L’attivazione corticale precoce potrebbe, infatti, non essere un correlato
della preparazione motoria dell’atto che sarà compiuto (Schneider L., et al. What we think before a voluntary movement. The Journal of Cognitive Neuroscience 25 (6), 822-829, 2013).
Gli autori provengono dai National Institutes of Health (NIH, Bethesda, USA) e uno di loro (Ou Bai) lavora anche presso la Virginia Commonwealth University.
Gli autori dello studio affermano che “un elemento centrale del movimento volontario è il senso di volizione”, ma che non è ancora chiaro a che punto del processo di formulazione ed esecuzione del movimento “questo senso” (diremmo questa consapevolezza) insorge. Un gran numero di studi ha finora esplorato i modi in cui il cervello potrebbe attivamente preparare il movimento, prima che si divenga coscienti del “senso di volizione”, ma poiché i tempi della percezione cosciente dell’intenzione volontaria dipendevano da giudizi soggettivi e retrospettivi, i risultati ottenuti sono stati considerati con un notevole grado di scetticismo o, come si dice in Italia, sono stati “presi con le molle”.
Gli eventi elettroencefalografici (EEGrafici), quali le desincronizzazioni β evocate da eventi e i potenziali corticali legati al movimento, sono associati con i processi cerebrali di programmazione del movimento. Schneider, Hallet e colleghi, usando un segnale EEG derivato da variabili multiple, sono stati in grado di fare in tempo reale previsioni dei movimenti prima che si verificassero, con una buona percentuale di successi, cioè con un basso tasso di falsi-positivi.
I ricercatori, nel momento in cui facevano la previsione, chiedevano ai partecipanti cosa stessero pensando: in alcuni casi i volontari dell’esperimento stavano pensando al movimento, ma in altri casi pensavano a tutt’altro.
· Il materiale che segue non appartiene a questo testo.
Lemma Pawn_afterMove_heap (h h0 : Heap) (b : Board) (p : Piece) (m : Moves.Move) :
  snd (fst (Pawn_afterMove h b p m)) = snd (fst (Pawn_afterMove h0 b p m))
  /\ Board_sameUpToId (fst (fst (Pawn_afterMove h b p m))) (fst (fst (Pawn_afterMove h0 b p m))).
Proof.
  unfold Pawn_afterMove, heap_alloc.
  destruct (Square_equals_maybe _ _); destruct (_ + _ =? _);
    cbn [fst snd Moves.with_capture Moves.to Moves.from Moves.extra];
    destruct ((_ =? 1) || (_ =? 8)); split; try reflexivity; repeat split.
Qed.

Lemma Piece_afterMove_heap (h h0 : Heap) (b : Board) (p : Piece) (m : Moves.Move)
      (b1 : Board) (m1 : Moves.Move) (h1 : Heap) :
  Piece_afterMove h b p m = Some (b1, m1, h1) ->
  exists b2 h2, Piece_afterMove h0 b p m = Some (b2, m1, h2) /\ Board_sameUpToId b1 b2.
Proof.
  unfold Piece_afterMove. destruct (type p).
  - intros [= H]. destruct (Pawn_afterMove_heap h h0 b p m) as (E & S).
    rewrite H in E, S. cbn [fst snd] in E, S.
    destruct (Pawn_afterMove h0 b p m) as [[b2 m2] h2]. cbn [fst snd] in E, S. subst m2.
    now exists b2, h2.
  - intros [= <- <- _]. eexists _, _. split; [reflexivity|apply Board_sameUpToId_refl].
  - intros [= <- <- _]. eexists _, _. split; [reflexivity|apply Board_sameUpToId_refl].
  - intros [= <- <- _]. eexists _, _. split; [reflexivity|apply Board_sameUpToId_refl].
  - intros [= <- <- _]. eexists _, _. split; [reflexivity|apply Board_sameUpToId_refl].
  - destruct (King_afterMove b p m) as [b5|]; [|discriminate].
    intros [= <- <- _]. eexists _, _. split; [reflexivity|apply Board_sameUpToId_refl].
Qed.

Lemma Piece_recalculateValidMoves_rights (b1 b2 : Board) (p : Piece) :
  castlingRights b1 = castlingRights b2 ->
  Piece_recalculateValidMoves b1 p = Piece_recalculateValidMoves b2 p.
Proof.
  intros C. unfold Piece_recalculateValidMoves. destruct (type p); try reflexivity.
  unfold King_recalculateValidMoves. now rewrite C.
Qed.

Lemma Board_recalculateAllPiecesMoves_sameUpToId (b1 b2 : Board) :
  Board_sameUpToId b1 b2 ->
  Board_sameUpToId (Board_recalculateAllPiecesMoves b1) (Board_recalculateAllPiecesMoves b2).
Proof.
  intros S. rewrite !Board_recalculateAllPiecesMoves_fold.
  replace (obj_keys (_pieces b1)) with (obj_keys (_pieces b2))
    by (destruct S as (P & _); now rewrite P).
  generalize (obj_keys (_pieces b2)). intros l.
  revert b1 b2 S. induction l as [|k l IH]; intros b1 b2 S.
  - exact S.
  - cbn [fold_left]. apply IH. destruct S as (P & C & E). unfold recalculate_step.
    rewrite P. destruct (obj_get (_pieces b2) k) as [piece|]; [|now repeat split].
    repeat split; cbn [_pieces castlingRights enPassantSquare Board_with_pieces];
      try assumption.
    now rewrite (Piece_recalculateValidMoves_rights b1 b2 piece C).
Qed.

Lemma Board_makeMoveIfValid_heap (fuel : nat) (h h0 : Heap) (b : Board) (from to : Square)
      (extra : option jsstring) (b1 : Board) (h1 : Heap) :
  Board_makeMoveIfValid fuel h b from to extra = Some (true, b1, h1) ->
  exists b2 h2,
    Board_makeMoveIfValid fuel h0 b from to extra = Some (true, b2, h2)
    /\ Board_sameUpToId b1 b2.
Proof.
  unfold Board_makeMoveIfValid.
  destruct (Board_getPiece b from) as [piece|]; [|discriminate].
  destruct (Piece_isMoveValid fuel b piece to extra) as [[]|]; try discriminate.
  destruct (match Board_getPiece b to with Some d => _ | None => false end);
    [discriminate|].
  cbv zeta.
  destruct (Piece_afterMove h _ _ _) as [[[b4 lm] h4]|] eqn:A; [|discriminate].
  intros [= <- <-].
  apply (Piece_afterMove_heap h h0) in A as (b5 & h5 & A & S). rewrite A.
  eexists _, _. split; [reflexivity|].
  apply Board_recalculateAllPiecesMoves_sameUpToId in S. exact S.
Qed.

(** ** Moves that pass the trial of [getValidMovesFor] *)

Lemma Board_tryMove_passes (fuel : nat) (b : Board) (c : Color) (piece : Piece)
      (acc : list (option Moves.Move) * Heap) (m : Square)
      (acc' : list (option Moves.Move) * Heap) :
  Board_tryMove fuel b c piece acc m = Some acc' ->
  fst acc' = fst acc
  \/ exists nb0 nb h',
      Board_cloneBoard b = Some nb0
      /\ Board_makeMoveIfValid fuel (snd acc) nb0 (location piece) m (Some (js "Q"))
         = Some (true, nb, h')
      /\ Board_isInCheck fuel nb c = Some false.
Proof.
  unfold Board_tryMove. destruct (Board_cloneBoard b) as [nb0|]; [|discriminate].
  destruct (Board_makeMoveIfValid _ _ _ _ _ _) as [[[[] nb] h']|] eqn:M; try discriminate.
  - destruct (Board_isInCheck fuel nb c) as [[]|] eqn:I; try discriminate.
    + intros [= <-]. now left.
    + intros _. right. now exists nb0, nb, h'.
  - intros [= <-]. now left.
Qed.

Lemma Board_tryMoves_pass (fuel : nat) (b : Board) (c : Color) (piece : Piece)
      (l : list Square) (acc acc' : list (option Moves.Move) * Heap) :
  foldM (Board_tryMove fuel b c piece) l acc = Some acc' ->
  fst acc' = fst acc
  \/ exists m nb0 nb h h',
      Board_cloneBoard b = Some nb0
      /\ Board_makeMoveIfValid fuel h nb0 (location piece) m (Some (js "Q"))
         = Some (true, nb, h')
      /\ Board_isInCheck fuel nb c = Some false.
Proof.
  revert acc. induction l as [|m l IH]; intros acc; cbn [foldM].
  - intros [= <-]. now left.
  - destruct (Board_tryMove fuel b c piece acc m) as [acc1|] eqn:T; [|discriminate].
    intros F. apply Board_tryMove_passes in T as [T | (nb0 & nb & h' & T)].
    + apply IH in F as [F | F]; [left; congruence|now right].
    + right. now exists m, nb0, nb, (snd acc), h'.
Qed.

Lemma Board_getValidMovesFor_passes (fuel : nat) (h : Heap) (b : Board) (c : Color)
      (moves : list (option Moves.Move)) (h' : Heap) :
  Board_getValidMovesFor fuel h b c = Some (moves, h') -> moves <> [] -> Board_hasMove b c.
Proof.
  unfold Board_getValidMovesFor. intros F N.
  assert (G : forall l acc acc',
             foldM (fun acc location' =>
                      match obj_get (_pieces b) location' with
                      | None => None
                      | Some piece =>
                          if negb (Color_eqb (color piece) c) then Some acc
                          else foldM (Board_tryMove fuel b c piece) (validMoves piece) acc
                      end) l acc = Some acc' ->
             fst acc' = fst acc \/ Board_hasMove b c).
  { induction l as [|k l IH]; intros acc acc'; cbn [foldM].
    - intros [= <-]. now left.
    - destruct (obj_get (_pieces b) k) as [piece|] eqn:P; [|discriminate].
      destruct (Color_eqb (color piece) c) eqn:C; cbn [negb].
      + destruct (foldM (Board_tryMove fuel b c piece) (validMoves piece) acc)
          as [acc1|] eqn:T; [|discriminate].
        intros F1. apply Board_tryMoves_pass in T as [T | (m & nb0 & nb & h1 & h2 & T)].
        * apply IH in F1 as [F1 | F1]; [left; congruence|now right].
        * right. apply Color_eqb_eq in C. destruct T as (T1 & T2 & T3).
          now exists k, piece, m, nb0, nb, fuel, h1, h2.
      + apply IH. }
  apply G in F as [F | F]; [|exact F]. cbn [fst] in F. contradiction.
Qed.

Lemma Board_hasMove_hashed (b : Board) (c : Color) :
  Board_hasMove b c -> Board_hasMove (Board_hashed b) c.
Proof.
  destruct (Board_hashed_cases b) as [-> | [hs ->]]; [auto|].
  intros (k & piece & to & nb0 & nb & fuel & h & h' & P & C & Cl & M & I).
  now exists k, piece, to, nb0, nb, fuel, h, h'.
Qed.

Lemma clone_loop_ext (b1 b2 : Board) (l : list jsstring) (nb : Board) :
  (forall k, Board_view b1 k = Board_view b2 k) ->
  fold_left (clone_step b1) l nb = fold_left (clone_step b2) l nb.
Proof.
  intros Vw. revert nb. induction l as [|k l IH]; intros nb; [reflexivity|].
  cbn [fold_left]. rewrite IH. f_equal. unfold clone_step.
  specialize (Vw k). unfold Board_view in Vw.
  destruct (obj_get (_pieces b1) k) as [p1|], (obj_get (_pieces b2) k) as [p2|];
    cbn [option_map] in Vw; try discriminate; [|reflexivity].
  unfold Piece_fields in Vw. injection Vw as T C L.
  unfold Piece_cloneToAnotherBoard. now rewrite T, C, L.
Qed.

Lemma Board_cloneBoard_ext (b1 b2 : Board) :
  obj_keys (_pieces b1) = obj_keys (_pieces b2) ->
  (forall k, Board_view b1 k = Board_view b2 k) ->
  castlingRights b1 = castlingRights b2 ->
  enPassantSquare b1 = enPassantSquare b2 ->
  lastMove b1 = lastMove b2 ->
  highlightedSquares b1 = highlightedSquares b2 ->
  Board_cloneBoard b1 = Board_cloneBoard b2.
Proof.
  intros K Vw C E L Hl. rewrite !Board_cloneBoard_fold. cbv zeta.
  rewrite K, C, E, L, Hl, (clone_loop_ext b1 b2 _ _ Vw). reflexivity.
Qed.

Lemma Board_hasMove_recalculate (b : Board) (c : Color) :
  Board_hasMove b c -> Board_hasMove (Board_recalculateAllPiecesMoves b) c.
Proof.
  intros (k & piece & to & nb0 & nb & fuel & h & h' & P & C & Cl & M & I).
  destruct (Board_recalculateAllPiecesMoves_keeps b) as (Hl & L & Cr & E & _ & _ & K & Vw).
  assert (Q : exists piece', obj_get (_pieces (Board_recalculateAllPiecesMoves b)) k
                             = Some piece'
                             /\ color piece' = color piece
                             /\ location piece' = location piece).
  { specialize (Vw k). unfold Board_view in Vw. rewrite P in Vw.
    destruct (obj_get (_pieces (Board_recalculateAllPiecesMoves b)) k) as [piece'|];
      cbn [option_map] in Vw; [|discriminate].
    unfold Piece_fields in Vw. injection Vw as _ C' L'. now exists piece'. }
  destruct Q as (piece' & P' & C' & L').
  exists k, piece', to, nb0, nb, fuel, h, h'.
  rewrite C', L', (Board_cloneBoard_ext _ b K Vw Cr E L Hl). auto.
Qed.

Lemma Board_getValidMovesFor_hasMove (fuel : nat) (h : Heap) (b : Board) (c : Color) :
  match Board_getValidMovesFor fuel h b c with
  | Some (_ :: _, _) => true
  | _ => false
  end = true ->
  Board_hasMove b c.
Proof.
  destruct (Board_getValidMovesFor fuel h b c) as [[[|m moves] h']|] eqn:V;
    try discriminate.
  intros _. apply (Board_getValidMovesFor_passes _ _ _ _ _ _ V). discriminate.
Qed.

Lemma Board_hasMove_at_start : Board_hasMove (Board_setupDefaultBoard Board_new) WHITE.
Proof.
  apply (Board_getValidMovesFor_hasMove 1 1%positive). vm_compute. reflexivity.
Qed.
Una simile osservazione dimostra che, almeno in una percentuale significativa di casi, il cervello può preparare dei movimenti volontari mentre il soggetto sta usando la sua coscienza dichiarativa per un diverso processo mentale.
Come nota anche Michel Desmurget[4], numerose linee di evidenza suggeriscono che i segnali precoci registrati dai ricercatori dell’NIH non riflettono la preparazione del movimento per sé, ma piuttosto un accumulo progressivo di attività neurale che porta, infine, all’emergere dell’intenzione cosciente di compiere il movimento.
Secondo questa interpretazione, l’esperienza cosciente di voler compiere un atto non sarebbe la conseguenza dell’inizio del movimento, come vuole il senso comune dell’ultimo quarto di secolo, ma la causa dell’avvio, come vorrebbe il buon senso se si fosse sicuri del significato dei parametri osservati. E perché si possa essere sicuri è necessario che la parola torni alla ricerca.
L’autore invita alla lettura
delle recensioni di lavori di argomento connesso che compaiono nelle “Note e
Notizie” (utilizzare il motore interno nella pagina “CERCA” del sito).
[1] G. Perrella, Intenzione, azione e coscienza: correlati neurofunzionali e illusioni interpretative. BM&L-Italia, Firenze 2013 (Relazione tenuta all’incontro di venerdì 3 maggio 2013).
[2] G. Perrella, op. cit.
[3] L’ipotesi, insieme con altre possibilità, su una base esclusivamente speculativa, era stata proposta a un gruppo di lavoro nel 2003 dal presidente Perrella e condivisa da Rossi, Cardon, Richmond, Colonna e chi scrive.
[4] Si veda alle pagine 830-833 dello stesso fascicolo [25 (6)] di giugno in cui è pubblicato il lavoro.